==== Information given ====
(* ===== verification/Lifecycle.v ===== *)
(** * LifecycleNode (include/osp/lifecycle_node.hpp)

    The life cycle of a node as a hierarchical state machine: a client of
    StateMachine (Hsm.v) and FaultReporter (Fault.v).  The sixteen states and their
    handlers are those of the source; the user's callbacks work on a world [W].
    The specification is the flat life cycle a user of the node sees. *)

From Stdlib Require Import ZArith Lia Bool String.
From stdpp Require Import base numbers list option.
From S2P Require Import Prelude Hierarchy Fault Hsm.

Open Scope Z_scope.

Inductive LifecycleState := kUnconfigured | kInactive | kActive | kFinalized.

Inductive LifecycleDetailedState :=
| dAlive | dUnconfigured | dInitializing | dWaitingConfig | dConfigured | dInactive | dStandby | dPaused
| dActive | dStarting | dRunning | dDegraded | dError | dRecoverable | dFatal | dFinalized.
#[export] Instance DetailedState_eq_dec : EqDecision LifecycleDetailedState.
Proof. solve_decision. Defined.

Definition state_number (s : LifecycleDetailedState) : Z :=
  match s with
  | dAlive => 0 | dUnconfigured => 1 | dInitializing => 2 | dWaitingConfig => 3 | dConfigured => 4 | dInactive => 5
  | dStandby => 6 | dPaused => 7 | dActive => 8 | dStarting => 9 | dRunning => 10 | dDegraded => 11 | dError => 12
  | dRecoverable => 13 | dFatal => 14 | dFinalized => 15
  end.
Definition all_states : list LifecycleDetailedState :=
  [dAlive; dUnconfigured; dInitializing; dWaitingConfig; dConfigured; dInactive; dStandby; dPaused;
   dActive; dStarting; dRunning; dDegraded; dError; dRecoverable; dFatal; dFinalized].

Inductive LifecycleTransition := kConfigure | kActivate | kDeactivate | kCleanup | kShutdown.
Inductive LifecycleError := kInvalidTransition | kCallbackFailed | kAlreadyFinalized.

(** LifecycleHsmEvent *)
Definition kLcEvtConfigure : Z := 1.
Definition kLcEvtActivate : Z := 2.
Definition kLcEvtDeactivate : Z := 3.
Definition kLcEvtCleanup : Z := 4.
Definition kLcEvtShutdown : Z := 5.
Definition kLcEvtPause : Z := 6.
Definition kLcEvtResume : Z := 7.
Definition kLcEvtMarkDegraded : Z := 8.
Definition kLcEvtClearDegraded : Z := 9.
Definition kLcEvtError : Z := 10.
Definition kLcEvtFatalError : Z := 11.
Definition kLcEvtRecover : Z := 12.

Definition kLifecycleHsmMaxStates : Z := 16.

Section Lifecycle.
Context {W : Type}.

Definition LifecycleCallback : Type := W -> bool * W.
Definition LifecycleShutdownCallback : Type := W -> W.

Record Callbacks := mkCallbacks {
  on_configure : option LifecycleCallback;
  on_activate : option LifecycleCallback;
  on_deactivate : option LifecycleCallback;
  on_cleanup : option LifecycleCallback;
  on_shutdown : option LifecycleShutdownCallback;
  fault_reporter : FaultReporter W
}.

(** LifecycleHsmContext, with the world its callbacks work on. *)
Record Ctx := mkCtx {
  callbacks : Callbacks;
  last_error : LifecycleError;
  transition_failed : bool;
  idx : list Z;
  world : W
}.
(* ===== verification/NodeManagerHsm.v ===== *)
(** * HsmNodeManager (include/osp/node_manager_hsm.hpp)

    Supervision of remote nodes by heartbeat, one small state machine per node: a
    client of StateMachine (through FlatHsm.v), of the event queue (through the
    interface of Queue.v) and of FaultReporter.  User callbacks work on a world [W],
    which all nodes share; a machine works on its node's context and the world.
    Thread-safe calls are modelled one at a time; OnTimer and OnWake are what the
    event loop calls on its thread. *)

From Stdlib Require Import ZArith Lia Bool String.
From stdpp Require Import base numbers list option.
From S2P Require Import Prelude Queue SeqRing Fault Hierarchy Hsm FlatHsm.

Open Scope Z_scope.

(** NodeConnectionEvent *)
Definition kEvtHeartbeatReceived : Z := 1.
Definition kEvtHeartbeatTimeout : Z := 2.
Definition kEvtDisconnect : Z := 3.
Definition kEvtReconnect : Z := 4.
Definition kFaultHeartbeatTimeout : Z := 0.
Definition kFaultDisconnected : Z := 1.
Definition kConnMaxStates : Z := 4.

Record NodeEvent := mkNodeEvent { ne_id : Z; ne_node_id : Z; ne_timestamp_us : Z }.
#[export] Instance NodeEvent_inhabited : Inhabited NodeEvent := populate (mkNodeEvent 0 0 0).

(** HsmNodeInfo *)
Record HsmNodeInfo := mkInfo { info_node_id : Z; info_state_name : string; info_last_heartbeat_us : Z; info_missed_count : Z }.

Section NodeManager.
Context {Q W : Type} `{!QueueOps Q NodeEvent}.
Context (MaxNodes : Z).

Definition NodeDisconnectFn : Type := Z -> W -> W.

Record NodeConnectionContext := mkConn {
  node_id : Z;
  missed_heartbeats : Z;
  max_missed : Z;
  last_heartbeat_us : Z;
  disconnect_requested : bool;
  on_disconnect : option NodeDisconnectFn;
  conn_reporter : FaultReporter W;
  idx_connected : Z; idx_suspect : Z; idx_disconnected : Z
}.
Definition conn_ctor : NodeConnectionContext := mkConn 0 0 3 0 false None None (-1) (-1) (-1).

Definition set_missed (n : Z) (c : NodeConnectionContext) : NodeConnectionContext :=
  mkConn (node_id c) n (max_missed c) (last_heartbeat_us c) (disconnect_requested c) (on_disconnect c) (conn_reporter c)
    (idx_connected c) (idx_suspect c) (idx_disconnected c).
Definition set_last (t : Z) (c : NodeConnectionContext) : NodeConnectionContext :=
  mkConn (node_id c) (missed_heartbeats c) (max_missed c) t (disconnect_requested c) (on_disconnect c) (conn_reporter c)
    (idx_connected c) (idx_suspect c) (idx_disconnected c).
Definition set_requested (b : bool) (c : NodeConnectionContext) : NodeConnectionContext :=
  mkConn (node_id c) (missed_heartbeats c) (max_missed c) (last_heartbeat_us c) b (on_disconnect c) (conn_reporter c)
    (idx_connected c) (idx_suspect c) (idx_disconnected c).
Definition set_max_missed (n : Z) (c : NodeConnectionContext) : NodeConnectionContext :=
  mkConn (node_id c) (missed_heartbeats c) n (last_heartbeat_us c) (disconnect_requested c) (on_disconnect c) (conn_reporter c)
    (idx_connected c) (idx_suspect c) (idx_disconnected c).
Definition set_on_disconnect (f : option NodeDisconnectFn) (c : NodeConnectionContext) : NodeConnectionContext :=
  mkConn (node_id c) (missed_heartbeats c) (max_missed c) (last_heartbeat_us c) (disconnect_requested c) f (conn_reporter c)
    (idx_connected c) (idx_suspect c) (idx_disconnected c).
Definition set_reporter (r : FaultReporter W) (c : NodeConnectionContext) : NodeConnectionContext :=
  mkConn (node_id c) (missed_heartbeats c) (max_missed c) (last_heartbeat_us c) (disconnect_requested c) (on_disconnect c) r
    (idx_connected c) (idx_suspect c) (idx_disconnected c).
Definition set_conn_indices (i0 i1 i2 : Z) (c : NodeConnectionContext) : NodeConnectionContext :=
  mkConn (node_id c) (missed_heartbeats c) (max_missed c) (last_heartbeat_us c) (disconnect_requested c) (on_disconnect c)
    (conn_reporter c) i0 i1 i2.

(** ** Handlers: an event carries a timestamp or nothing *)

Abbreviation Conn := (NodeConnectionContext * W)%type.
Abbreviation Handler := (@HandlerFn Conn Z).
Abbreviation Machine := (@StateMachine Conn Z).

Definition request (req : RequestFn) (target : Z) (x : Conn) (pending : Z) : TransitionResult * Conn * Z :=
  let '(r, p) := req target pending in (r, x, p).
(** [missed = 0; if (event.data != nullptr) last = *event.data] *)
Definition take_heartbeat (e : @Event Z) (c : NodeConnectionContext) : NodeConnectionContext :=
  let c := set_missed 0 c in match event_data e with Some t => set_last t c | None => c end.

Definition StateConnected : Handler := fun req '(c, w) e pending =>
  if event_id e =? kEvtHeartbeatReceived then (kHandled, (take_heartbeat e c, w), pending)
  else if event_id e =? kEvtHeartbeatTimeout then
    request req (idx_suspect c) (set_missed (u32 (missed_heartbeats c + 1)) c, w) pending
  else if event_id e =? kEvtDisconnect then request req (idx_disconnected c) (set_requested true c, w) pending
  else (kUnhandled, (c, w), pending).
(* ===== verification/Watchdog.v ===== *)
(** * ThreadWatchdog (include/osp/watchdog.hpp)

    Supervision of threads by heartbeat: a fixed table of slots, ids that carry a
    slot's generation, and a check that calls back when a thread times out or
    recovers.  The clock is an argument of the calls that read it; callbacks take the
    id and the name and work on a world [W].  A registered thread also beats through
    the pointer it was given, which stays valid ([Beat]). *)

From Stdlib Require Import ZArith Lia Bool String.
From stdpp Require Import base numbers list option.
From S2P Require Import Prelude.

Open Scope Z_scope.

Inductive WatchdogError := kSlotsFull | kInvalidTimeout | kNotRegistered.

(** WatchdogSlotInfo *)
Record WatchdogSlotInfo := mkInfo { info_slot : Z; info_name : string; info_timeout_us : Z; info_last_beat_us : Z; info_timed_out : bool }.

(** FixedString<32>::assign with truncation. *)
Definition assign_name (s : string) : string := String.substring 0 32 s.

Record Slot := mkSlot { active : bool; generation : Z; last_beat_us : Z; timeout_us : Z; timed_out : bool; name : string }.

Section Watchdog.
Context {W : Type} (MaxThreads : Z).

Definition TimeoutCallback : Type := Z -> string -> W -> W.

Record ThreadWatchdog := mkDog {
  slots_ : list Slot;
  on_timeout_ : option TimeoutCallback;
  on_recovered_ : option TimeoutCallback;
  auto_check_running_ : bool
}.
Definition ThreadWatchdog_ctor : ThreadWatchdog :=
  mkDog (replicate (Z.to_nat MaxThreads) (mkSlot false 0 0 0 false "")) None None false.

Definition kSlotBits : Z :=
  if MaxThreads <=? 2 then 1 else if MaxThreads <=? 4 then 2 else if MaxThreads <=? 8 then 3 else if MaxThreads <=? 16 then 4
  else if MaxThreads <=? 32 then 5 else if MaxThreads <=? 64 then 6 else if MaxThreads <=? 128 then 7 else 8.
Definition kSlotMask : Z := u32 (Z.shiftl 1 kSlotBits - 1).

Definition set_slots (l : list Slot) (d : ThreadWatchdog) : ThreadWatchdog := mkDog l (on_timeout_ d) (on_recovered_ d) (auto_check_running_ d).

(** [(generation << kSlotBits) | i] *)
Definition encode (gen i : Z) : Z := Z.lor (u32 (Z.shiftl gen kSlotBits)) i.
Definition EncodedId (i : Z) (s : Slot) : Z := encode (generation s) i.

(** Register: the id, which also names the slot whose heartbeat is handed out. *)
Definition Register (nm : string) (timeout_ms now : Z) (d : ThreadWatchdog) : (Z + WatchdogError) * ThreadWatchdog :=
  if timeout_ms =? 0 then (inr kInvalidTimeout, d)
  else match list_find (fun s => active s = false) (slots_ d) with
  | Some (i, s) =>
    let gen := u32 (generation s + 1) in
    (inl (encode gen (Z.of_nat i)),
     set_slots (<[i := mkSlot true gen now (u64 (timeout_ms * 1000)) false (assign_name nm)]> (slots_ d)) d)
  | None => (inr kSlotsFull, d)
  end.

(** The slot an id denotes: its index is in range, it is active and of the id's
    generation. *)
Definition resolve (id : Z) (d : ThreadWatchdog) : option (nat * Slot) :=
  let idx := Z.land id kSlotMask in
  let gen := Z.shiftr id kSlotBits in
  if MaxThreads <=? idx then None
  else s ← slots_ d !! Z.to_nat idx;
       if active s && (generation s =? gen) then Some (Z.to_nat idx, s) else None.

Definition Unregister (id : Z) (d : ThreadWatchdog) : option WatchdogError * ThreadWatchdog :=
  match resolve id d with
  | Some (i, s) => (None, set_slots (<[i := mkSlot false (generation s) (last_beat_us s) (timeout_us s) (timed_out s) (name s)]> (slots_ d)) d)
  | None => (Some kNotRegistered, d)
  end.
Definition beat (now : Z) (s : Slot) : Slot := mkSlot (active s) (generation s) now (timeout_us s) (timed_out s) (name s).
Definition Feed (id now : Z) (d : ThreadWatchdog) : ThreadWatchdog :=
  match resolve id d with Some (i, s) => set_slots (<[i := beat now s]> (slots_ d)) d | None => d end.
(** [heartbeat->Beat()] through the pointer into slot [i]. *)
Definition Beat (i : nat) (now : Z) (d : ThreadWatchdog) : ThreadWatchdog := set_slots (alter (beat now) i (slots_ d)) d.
====
Output the listing above word for word, from the opening line through the line that contains "Proof. solve_decision. Defined.", and leave out everything after it.

Task result >>
(* ===== verification/Lifecycle.v ===== *)
(** * LifecycleNode (include/osp/lifecycle_node.hpp)

    The life cycle of a node as a hierarchical state machine: a client of
    StateMachine (Hsm.v) and FaultReporter (Fault.v).  The sixteen states and their
    handlers are those of the source; the user's callbacks work on a world [W].
    The specification is the flat life cycle a user of the node sees. *)

From Stdlib Require Import ZArith Lia Bool String.
From stdpp Require Import base numbers list option.
From S2P Require Import Prelude Hierarchy Fault Hsm.

Open Scope Z_scope.

Inductive LifecycleState := kUnconfigured | kInactive | kActive | kFinalized.

Inductive LifecycleDetailedState :=
| dAlive | dUnconfigured | dInitializing | dWaitingConfig | dConfigured | dInactive | dStandby | dPaused
| dActive | dStarting | dRunning | dDegraded | dError | dRecoverable | dFatal | dFinalized.
#[export] Instance DetailedState_eq_dec : EqDecision LifecycleDetailedState.
Proof. solve_decision. Defined.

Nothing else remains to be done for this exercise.